Blast seeks to gamify savings
Service's pitch to players is it will help them save money, pitch to publishers is that it will help them get more money from players
Last month, the National Institute on Retirement Security released a report stating that two-thirds of US Millennials had nothing saved for retirement, and only 5% of that group was saving enough for a proper retirement.
That raises numerous big picture questions about society. Among them, "What can be done to help people save more money?" A new startup called Blast believes it has an answer to that question, and has just closed a $5 million seed funding round that will help it test its theory.
Blast is looking to gamify the savings process with a new mobile and PC app in closed beta. The Blast app will run in the background, and monitor what players are doing in games like League of Legends, Candy Crush or PlayerUnknown's Battlegrounds. Users will give Blast their bank account or PayPal information, and set criteria about when, why, and how much money they want the company to transfer to a savings account while they play.
As Blast co-founder and chief strategy officer Stephen Tyszka told GamesIndustry.biz recently, "If I'm playing League of Legends, every time I kill a minion, I want to save a penny. So I'm moving that automatically from my checking or PayPal account into my Blast account. If I take out an enemy champion, I'm moving whatever value I set for that champion. Maybe it's 10 cents. And if I take out a turret, it's a quarter.

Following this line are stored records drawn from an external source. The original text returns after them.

(** [(await getPool()).request().input(...).query(text)]: the mssql pool in
    live mode, [createMockPool()] in fallback mode.  [None] is a thrown
    error. *)
Definition pool_query (m : Mode) (env : UserEnv) (newId : string) (now : Z)
    (s : Statement) (i : Inputs) (w : UserWorld)
    : option (list Row) * UserWorld :=
  match m with
  | Live =>
      let (r, db) := Sql.query (collationKey env) (DATEDIFF_day env) newId
                       now s i (sqlDatabase w) in
      (r, {| sqlDatabase := db; mockDatabase := mockDatabase w |})
  | Fallback =>
      let (r, db) := MockPool.query newId now (queryString s) i
                       (mockDatabase w) in
      (Some r, {| sqlDatabase := sqlDatabase w; mockDatabase := db |})
  end.

Record RegisterBody := mkRegisterBody {
  reg_email : option string;
  reg_password : option string;
  reg_name : option string;
  reg_age : option Z;
  reg_unknown : list string
}.

Record Credentials := mkCredentials {
  c_email : string;
  c_password : string;
  c_name : string;
  c_age : option Z
}.

Definition min_length (key : string) (n : nat) (o : option string)
    : ValidationError + string :=
  bind (required_string key o)
    (fun s => if (n <=? js_length s)%nat then inr s
              else inl (Invalid key)).

(** [registerSchema.validate(req.body)]. *)
Definition registerSchema_validate (env : UserEnv) (b : RegisterBody)
    : ValidationError + Credentials :=
  e <- bind (required_string "email" (reg_email b))
         (fun s => if isEmail env s then inr s
                   else inl (Invalid "email")) ;;
  pw <- min_length "password" 6 (reg_password b) ;;
  n <- min_length "name" 2 (reg_name b) ;;
  a <- match reg_age b with
       | None => inr None
       | Some z => if ((13 <=? z) && (z <=? 120))%Z then inr (Some z)
                   else inl (Invalid "age")
       end ;;
  _ <- no_unknown (reg_unknown b) ;;
  inr {| c_email := e; c_password := pw; c_name := n; c_age := a |}.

If I take out an inhibitor or win the match, it's 50 cents or $1, whatever I set that to."
Head of partnerships Armin Collosi acknowledged that they're run into problems with software treating the Blast app like a cheat program, but added that key publishers have been accommodating and receptive to the Blast premise.

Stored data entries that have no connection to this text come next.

Lemma open_tag_length name : (1 <= String.length (open_tag name))%nat.
Proof. unfold open_tag. rewrite length_append. simpl. lia. Qed.

(** Enough fuel is as good as more. *)
Lemma findall_tag_fuel name f1 f2 text :
  (String.length text <= f1)%nat -> (String.length text <= f2)%nat ->
  findall_tag f1 (open_tag name) (close_tag name) text
  = findall_tag f2 (open_tag name) (close_tag name) text.
Proof.
  revert f2 text. induction f1 as [|f1 IH]; intros f2 text H1 H2.
  - destruct text; [|simpl in H1; lia].
    destruct f2; reflexivity.
  - destruct f2 as [|f2].
    + destruct text; [reflexivity | simpl in H2; lia].
    + simpl. destruct (str_find (open_tag name) text) as [[pre r]|] eqn:Eo;
        [|reflexivity].
      destruct (str_find (close_tag name) r) as [[inner r']|] eqn:Ec;
        [|reflexivity].
      apply str_find_length in Eo, Ec. pose proof (open_tag_length name).
      f_equal. apply IH; lia.
Qed.

(** The matches, from left to right: the leftmost opening tag, the nearest
    closing tag behind it, and on from there. *)
Lemma findall_name_unfold name text :
  findall_name name text
  = match str_find (open_tag name) text with
    | None => []
    | Some (_, r) =>
        match str_find (close_tag name) r with
        | None => []
        | Some (inner, r') => inner :: findall_name name r'
        end
    end.
Proof.
  unfold findall_name. destruct text as [|c text]; [reflexivity |].
  cbn [String.length findall_tag].
  destruct (str_find (open_tag name) (String c text)) as [[pre r]|] eqn:Eo;
    [|reflexivity].
  destruct (str_find (close_tag name) r) as [[inner r']|] eqn:Ec;
    [|reflexivity].
  apply str_find_length in Eo, Ec. pose proof (open_tag_length name).
  simpl in Eo. f_equal. apply findall_tag_fuel; lia.
Qed.

(** No opening tag, no match. *)
Lemma findall_name_no_open name text :
  no_occurrence (open_tag name) text -> findall_name name text = [].
Proof.
  intros H. apply str_find_None in H. now rewrite findall_name_unfold, H.
Qed.

(** An opening tag with no closing tag behind it is no match. *)
Lemma findall_name_unclosed name text pre rest :
  first_occurrence (open_tag name) text pre rest ->
  no_occurrence (close_tag name) rest ->
  findall_name name text = [].
Proof.
  intros Ho Hc. apply str_find_Some in Ho. apply str_find_None in Hc.
  now rewrite findall_name_unfold, Ho, Hc.
Qed.

(** The leftmost tag pair is the first match; the others are those of the
    text behind it. *)
Lemma findall_name_pair name text pre rest inner post :
  first_occurrence (open_tag name) text pre rest ->
  first_occurrence (close_tag name) rest inner post ->
  findall_name name text = inner :: findall_name name post.
Proof.
  intros Ho Hc. apply str_find_Some in Ho, Hc.
  now rewrite findall_name_unfold, Ho, Hc.
Qed.

(** ** The parser *)

Lemma key_in_In name keys :
  key_in name keys = true <-> In name (map key_name keys).
Proof.
  unfold key_in. rewrite existsb_exists, in_map_iff. split.
  - intros (k & Hk & E). apply String.eqb_eq in E. eauto.
  - intros (k & E & Hk). exists k. split; [exact Hk |].
    now apply String.eqb_eq.
Qed.

Lemma key_in_cons name k keys :
  key_in name (k :: keys) = String.eqb name (key_name k) || key_in name keys.
Proof. reflexivity. Qed.

Lemma extract_fold_lookup text keys (d : gmap string (list string)) name :
  fold_left (extract_step text) keys d !! name
  = if key_in name keys then
      match findall_name name text with
      | [] => d !! name
      | matches => Some (map strip matches)
      end
    else d !! name.
Proof.
  revert d. induction keys as [|k ks IH]; intros d; [reflexivity |].
  cbn [fold_left]. rewrite IH, key_in_cons.
  unfold extract_step. rewrite re_findall_tag_name.
  destruct (String.eqb_spec name (key_name k)) as [-> | Hne]; cbn [orb].
  - destruct (findall_name (key_name k) text) as [|m ms] eqn:Ef.
    + now destruct (key_in (key_name k) ks).
    + rewrite lookup_insert_eq. now destruct (key_in (key_name k) ks).
  - destruct (findall_name (key_name k) text) as [|m ms]; [reflexivity |].
    rewrite lookup_insert_ne by congruence. reflexivity.
Qed.

(** What [extract_html_tags] stores: for each key with a match, its matches,
    stripped; nothing else. *)
Lemma extract_html_tags_lookup text keys name :
  extract_html_tags text keys !! name
  = if key_in name keys then
      match findall_name name text with
      | [] => None
      | matches => Some (map strip matches)
      end
    else None.
Proof.
  unfold extract_html_tags.
  change (fold_left _ keys ∅) with (fold_left (extract_step text) keys ∅).
  rewrite extract_fold_lookup, lookup_empty.
  now destruct (key_in name keys), (findall_name name text).
Qed.

Lemma extract_html_tags_nonempty text keys name matches :
  extract_html_tags text keys !! name = Some matches -> matches <> [].
Proof.
  rewrite extract_html_tags_lookup.
  destruct (key_in name keys); [|discriminate].
  destruct (findall_name name text); [discriminate |].
  intros [= <-]. discriminate.
Qed.

Lemma parse_key_missing optional_keys merge_multiple d msgs key :
  d !! key_name key = None ->
  parse_key optional_keys merge_multiple (d, msgs) key
  = Ok (d, msgs ++ key_messages optional_keys merge_multiple None key).
Proof.
  intros H. unfold parse_key, key_messages. rewrite H.
  destruct (negb _); [reflexivity | now rewrite app_nil_r].
Qed.

Lemma parse_key_found optional_keys merge_multiple d msgs key matches :
  d !! key_name key = Some (PList matches) -> matches <> [] ->
  parse_key optional_keys merge_multiple (d, msgs) key
  = Ok (<[key_name key := key_value merge_multiple matches]> d,
        msgs ++ key_messages optional_keys merge_multiple (Some matches) key).
Proof.
  intros H Hne. unfold parse_key, key_messages, key_value. rewrite H.
  destruct matches as [|m ms]; [contradiction |].
  cbn [index0 mbind result_bind pylen join_val].
  destruct (1 <? Z.of_nat (length (m :: ms))); cbn [andb];
    [|now rewrite app_nil_r].
  destruct merge_multiple; cbn [negb]; [|reflexivity].
  now rewrite insert_insert_eq, app_nil_r.
Qed.

(** The loop of [parse_html_tags] over keys with different names, on a
    dictionary that still holds, for these keys, the matches found. *)
Lemma parse_keys_spec optional_keys merge_multiple
    (found : gmap string (list string)) keys :
  List.NoDup (map key_name keys) ->
  (forall name matches, found !! name = Some matches -> matches <> []) ->
  forall (d : gmap string pyval) (msgs : list string),
    (forall k, In k keys -> d !! key_name k = PList <$> found !! key_name k) ->
    exists d',
      parse_keys optional_keys merge_multiple keys (d, msgs)
      = Ok (d',
            msgs ++ flat_map
                      (fun k => key_messages optional_keys merge_multiple
                                  (found !! key_name k) k) keys)
      /\ forall name,
          d' !! name
          = if key_in name keys
            then key_value merge_multiple <$> found !! name
            else d !! name.
Proof.
  intros Hnodup Hfound.
  induction keys as [|k ks IH]; intros d msgs Hd.
  - exists d. simpl. now rewrite app_nil_r.
  - apply List.NoDup_cons_iff in Hnodup as [Hk Hks]. specialize (IH Hks).
    assert (Hother : forall k', In k' ks -> key_name k' <> key_name k).
    { intros k' Hin E. apply Hk. rewrite <- E. now apply in_map. }
    pose proof (Hd k (or_introl eq_refl)) as Hdk.
    cbn [parse_keys flat_map].
    destruct (found !! key_name k) as [matches|] eqn:Ef; simpl in Hdk.
    + rewrite (parse_key_found _ _ _ _ _ matches Hdk (Hfound _ _ Ef)).
      cbn [mbind result_bind].
      destruct (IH (<[key_name k := key_value merge_multiple matches]> d)
                  (msgs ++ key_messages optional_keys merge_multiple (Some matches) k))
        as (d' & Hrun & Hlook).
      { intros k' Hin. rewrite lookup_insert_ne by (apply not_eq_sym; auto).
        apply Hd. now right. }
      exists d'. split; [now rewrite Hrun, <- app_assoc |].
      intros name. rewrite Hlook, key_in_cons.
      destruct (String.eqb_spec name (key_name k)) as [-> | Hne]; cbn [orb].
      * assert (Hnot : key_in (key_name k) ks = false).
        { destruct (key_in (key_name k) ks) eqn:E; [|reflexivity].
          apply key_in_In in E. contradiction. }
        now rewrite Hnot, lookup_insert_eq, Ef.
      * rewrite lookup_insert_ne by congruence. reflexivity.
    + rewrite (parse_key_missing _ _ _ _ _ Hdk). cbn [mbind result_bind].
      destruct (IH d (msgs ++ key_messages optional_keys merge_multiple None k))
        as (d' & Hrun & Hlook).
      { intros k' Hin. apply Hd. now right. }
      exists d'. split; [now rewrite Hrun, <- app_assoc |].
      intros name. rewrite Hlook, key_in_cons.
      destruct (String.eqb_spec name (key_name k)) as [-> | Hne]; cbn [orb];
        [|reflexivity].
      assert (Hnot : key_in (key_name k) ks = false).
      { destruct (key_in (key_name k) ks) eqn:E; [|reflexivity].
        apply key_in_In in E. contradiction. }
      now rewrite Hnot, Hdk, Ef.
Qed.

"We're building this out to benefit not just the gamer by levelling up their life with positive financial outcomes, but it's also benefiting the game publishers because they're getting stickier users, they're getting more engagement, the gamers are staying in their ecosystem because they have a new game dynamic they didn't have before," Collosi said.
That leads into the second way Blast users can save money with the app, completing missions. By fulfilling certain objectives, users can have a set amount of money deposited into their account. For example, a publisher might be willing to pay $0.50 for any Blast user who downloads their new game and plays it for a certain amount of time.
"It's really an engagement, re-engagement and retention tool," Collosi said. "We can see it on our end that you have, let's say, Candy Crush on your phone and you haven't played it in eight days. Of course, King wants you to re-engage with that app, so we can serve you a mission that says, 'Earn $0.25 or $0.50 for getting 100,000 points in Candy Crush.' So we serve that mission to someone who hasn't opened that game and has essentially churned out. Now they're re-engaging with that game to earn a real cash reward that we are paying them. And of course, the publishers are very interested in bringing those customers back into the game."
Tyszka added, "The game companies know that if someone churns out of their app, and then re-engages with their app, they're 85% more likely to make an in-app purchase, which is what the game companies ultimately want. We just say, 'If your customers are backing out, let us help re-engage them. We're going to give them a cash reward for doing this and bring them back into your game.'"
The third way Blast users can save money is through placement on a Blast leaderboard system. By completing more of those publisher-set objectives than their fellow users. Blast will hand out up to $10,000 a week to players on the leaderboard, with the top half of all users receiving at least some money in their Blast account for their leaderboard placement.
Blast is expected to launch in the US in the second quarter. Its recent funding round saw the participation of the Forbes and Roth families, Core Innovation Capital, Great Oaks Venture Capital, Snowmass Private Equity, Wilson Sonsini Goodrich & Rosati, and more.